I watch her drive away, a dull ache in my chest as I process her words and mine, the words I’ve never uttered to another soul. But I don’t feel regret. No. I feel open for the first time in my life. Never have I felt the urge to bare a part of my life to another soul, and Piper gave me that. She may say that nothing can happen, but I felt her internal war, her struggle to put her desires before whatever it is that she is fighting.
I’m a complication? A complication to what? I can sense her fear—there’s something she’s scared of, and I don’t just think it’s me. Her wordsshouldmake me want to retreat, throw my hands up and walk away from the puzzle Piper is proving to be. But all they did was light a fire under my ass to wear her down even more.
Chapter 10
Piper
Six Months Earlier
“Mason? Are you home?”
Stepping inside the colonial-style beach house that Mason’s parents purchased for us in the Hamptons as an engagement present, I twist my head in search of my fiancé. White-paneled wood covers the walls on the outside of the structure while the dark grey roof and royal blue shutters offer pops of color. Inside, the house feels open and airy, complementary to the beach landscape right outside of the French doors that lead to the back of the property. Canvas portraits of Mason and I from throughout the years adorn the walls and light grey and blue accents complete the space.
I listen for a response, but silence fills the home, the place I expect to return to every day for the rest of our lives, a thought that should bring me more excitement but somehow falls flat. It’s not that I don’t love Mason, I do. But lately, something feels off. Of course, my head has been buried in books and studying for my NCLEX exam for the past few months, so my attention has been elsewhere. I just need to focus more on our relationship, which will be much easier to do once my exam is done. In fact, I’m almost finished with a prep course one of my instructors from nursing school suggested. Desperately feeling like I needed to invest some time into my relationship, I rushed home to spend the night with my fiancé, hoping to reconnect and bring our dull romance back to life.
“No, please. Just… give me some more time…”
The rumble of Mason’s voice pulls my attention to the hall where I can sense that Mason is inside of his office, most likely on the phone.

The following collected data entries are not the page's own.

(** T4, once every gate is open. *)
Definition create_lineage (run_id : string) (view : RunExecutionView) : Ctl RunOutcome :=
  let% count := ctl_read (fun db => Ok (attempt_history_count db run_id)) in
  let ordinal := (count + 1)%Z in
  let id := derive_identifier "attempt" run_id ordinal in
  let% launch_key := random_hex_key in
  let% bearer := generate in
  let% epoch := ctl_read read_restore_generation in
  let% committed := ctl_store (eng_command slots (attempt_command epoch run_id ordinal) (fun amb =>
    apply_attempt_creation MIGRATIONS amb (attempt_creation run_id ordinal launch_key bearer (rev_revision view)))) in
  do% match committed with
      | Executed _ _ => hold_bearer id {| bs_bearer := bearer; bs_credential_revision := 1 |}
      | Replayed _ _ => ctl_ret tt
      end in
  ctl_ret (AttemptEstablished id launch_key).

(** The gates after WorkspaceReady, and T4. *)
Definition prepare_and_create (run_id : string) (view : RunExecutionView) (deps : ReconciliationDeps) : Ctl RunOutcome :=
  let% binding := binding_profile_identity view in
  let% profile := verify_policy_ready run_id binding in
  let% found := ctl_read (fun db => workspace_for_task MIGRATIONS db (rev_task_id view)) in
  let% workspace := ctl_some found (RunStore (broken "task has no current workspace" [run_id; rev_task_id view])) in
  let plan := sandbox_plan_of binding profile workspace in
  let% epoch := ctl_read read_restore_generation in
  let command := {| cmd_epoch := epoch; cmd_id := "sandbox-provision-" +:+ run_id;
                    cmd_request_hash := digest_bytes (sandbox_plan_digest plan);
                    cmd_event_type := "sandbox.provisioned" |} in
  let% provisioned := ctl_outcome (provision slots command run_id plan (deps_sandbox deps)) in
  match provisioned with
  | Err e => conclude_in_preparation run_id (rev_revision view) (GateSandbox e)
  | Ok _ =>
      let% prepared := ctl_outcome (prepare_run_context slots run_id) in
      match prepared with
      | Err (CtxStore e) => ctl_err (RunStore e)
      | Err other => conclude_in_preparation run_id (rev_revision view) (GateContext other)
      | Ok _ =>
          do% verify_policy_ready run_id binding in
          create_lineage run_id view
      end
  end.

Definition establish_attempt (run_id : string) (view : RunExecutionView) (deps : ReconciliationDeps) : Ctl RunOutcome :=
  let% found := ctl_read (fun db => workspace_readiness db run_id) in
  match found with
  | Some (phase, materialization) =>
      if String.eqb phase "Ready" && String.eqb materialization "Present"
      then prepare_and_create run_id view deps
      else conclude_in_preparation run_id (rev_revision view) (GateWorkspace phase materialization)
  | None => conclude_in_preparation run_id (rev_revision view) GateWorkspaceUnavailable
  end.

Definition reconcile_run (run_id : string) (deps : ReconciliationDeps) : Ctl RunOutcome :=
  let% found := ctl_read (fun db => run_execution_view MIGRATIONS db run_id) in
  match found with
  | None => ctl_ret RunUnknown
  | Some view =>
      if negb (String.eqb (rev_phase view) "Active") then ctl_ret (RunInactive (rev_phase view))
      else
        match rev_attempt view with
        | None => establish_attempt run_id view deps
        | Some lineage =>
            let id := attempt_id (lineage_attempt lineage) in
            if lineage_terminal lineage then decide_after_terminal run_id id deps
            else
              match lineage_launch_contact_state lineage with
              | NotContacted =>
                  do% ensure_current_bearer run_id lineage in
                  let% refreshed := current_lineage run_id id in
                  launch run_id refreshed deps
              | ContactMayHaveOccurred => reconcile_contacted lineage deps
              end
        end
  end.
(** The effect found the Workspace marked, and was on its own external state. *)
Definition fenced (e : Effect) : Prop :=
  ∃ rec, current_of T (wo_db (ef_world e)) rec ∧ ws_phase rec = WsMaterializing ∧
    ws_materialization rec = MatUnknown ∧ ef_target e = target_of root rec.

Definition steady (c : WorkspaceController) : Prop := sound (control_db c) ∧ settled (control_db c).

Definition bound (db db' : Database) : Prop :=
  ∀ cur, current_of T db cur → ∃ cur', current_of T db' cur' ∧ same_workspace cur cur'.

Record goes (c c' : WorkspaceController) : Prop := {
  goes_steady : steady c';
  goes_bound : bound (control_db c) (control_db c');
  goes_effects : ∃ added, wc_effects c' = wc_effects c ++ added ∧ Forall fenced added
}.

Lemma goes_refl c : steady c → goes c c.
Proof. intros Hs. split; [done|by intros cur Hc; exists cur|]. exists []. by rewrite app_nil_r. Qed.

Lemma goes_trans a b c : goes a b → goes b c → goes a c.
Proof.
  intros [_ B1 (x & E1 & F1)] [S2 B2 (y & E2 & F2)]. split; [done| |].
  - intros cur Hc. destruct (B1 cur Hc) as (c1 & H1 & S1). destruct (B2 c1 H1) as (c2 & H2 & S3).
    exists c2. split; [done|]. by etrans.
  - exists (x ++ y). rewrite E2, E1, app_assoc. split; [done|]. by apply Forall_app.
Qed.

(** From a state where [P] holds, the controller keeps the fence, and [Q] holds of
    what it answers. *)
Definition runs (P : WorkspaceController → Prop) {A} (m : Wks A) (Q : A → WorkspaceController → Prop) : Prop :=
  ∀ c, steady c → P c → goes c (m c).2 ∧ match (m c).1 with Ok a => Q a (m c).2 | Err _ => True end.

Lemma runs_bind P {A B} (m : Wks A) (k : A → Wks B) Q R :
  runs P m Q → (∀ a, runs (Q a) (k a) R) → runs P (wks_bind m k) R.
Proof.
  intros Hm Hk c Hs HP. unfold wks_bind. destruct (Hm c Hs HP) as [Hg HQ]. destruct (m c) as [[a|e] c1]; cbn in *; [|done].
  destruct (Hk a c1 (goes_steady _ _ Hg) HQ) as [Hg2 HR]. split; [by eapply goes_trans|done].
Qed.

Lemma runs_weaken P P' {A} (m : Wks A) (Q Q' : A → WorkspaceController → Prop) :
  runs P m Q → (∀ c, steady c → P' c → P c) → (∀ a c, Q a c → Q' a c) → runs P' m Q'.
Proof.
  intros Hm HP HQ c Hs Hc. destruct (Hm c Hs (HP c Hs Hc)) as [Hg Hq]. split; [done|]. destruct (m c).1; auto.
Qed.

Lemma runs_pre P P' {A} (m : Wks A) Q : runs P m Q → (∀ c, steady c → P' c → P c) → runs P' m Q.
Proof. intros Hm HP. by eapply runs_weaken. Qed.

Lemma runs_try P {A} (r : Result A WorkspaceError) : runs P (wks_try r) (fun a c => P c ∧ r = Ok a).
Proof. intros c Hs Hc. split; [by apply goes_refl|]. cbn. by destruct r. Qed.

Lemma runs_some P {A} (o : option A) e : runs P (wks_some o e) (fun a c => P c ∧ o = Some a).
Proof. intros c Hs Hc. split; [by apply goes_refl|]. cbn. by destruct o. Qed.

Lemma runs_ret (P : WorkspaceController → Prop) {A} (a : A) Q : (∀ c, P c → Q a c) → runs P (wks_ret a) Q.
Proof. intros Hq c Hs Hc. split; [by apply goes_refl|]. cbn. auto. Qed.

Lemma runs_err P {A} (e : WorkspaceError) (Q : A → WorkspaceController → Prop) : runs P (wks_err e) Q.
Proof. intros c Hs Hc. by split; [apply goes_refl|]. Qed.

“I know. I owe you a lot… but, I need a few more weeks to come up with it.”
The hairs on the back of my neck stand up as I tiptoe down the hardwood, landing gently in front of his office to press my ears close to the door to listen better, all the while attempting not to make a sound so he doesn’t know I’m overhearing a conversation I suspect I shouldn’t be a part of.
“I don’t have any more money. I’m tapped out….” Silence fills the air before he finally shouts, “Christ, okay! Listen, I may be able to get some money from my fiancé’s family… does the last name Winters ring a bell?”
My parents? Money? What the hell is going on?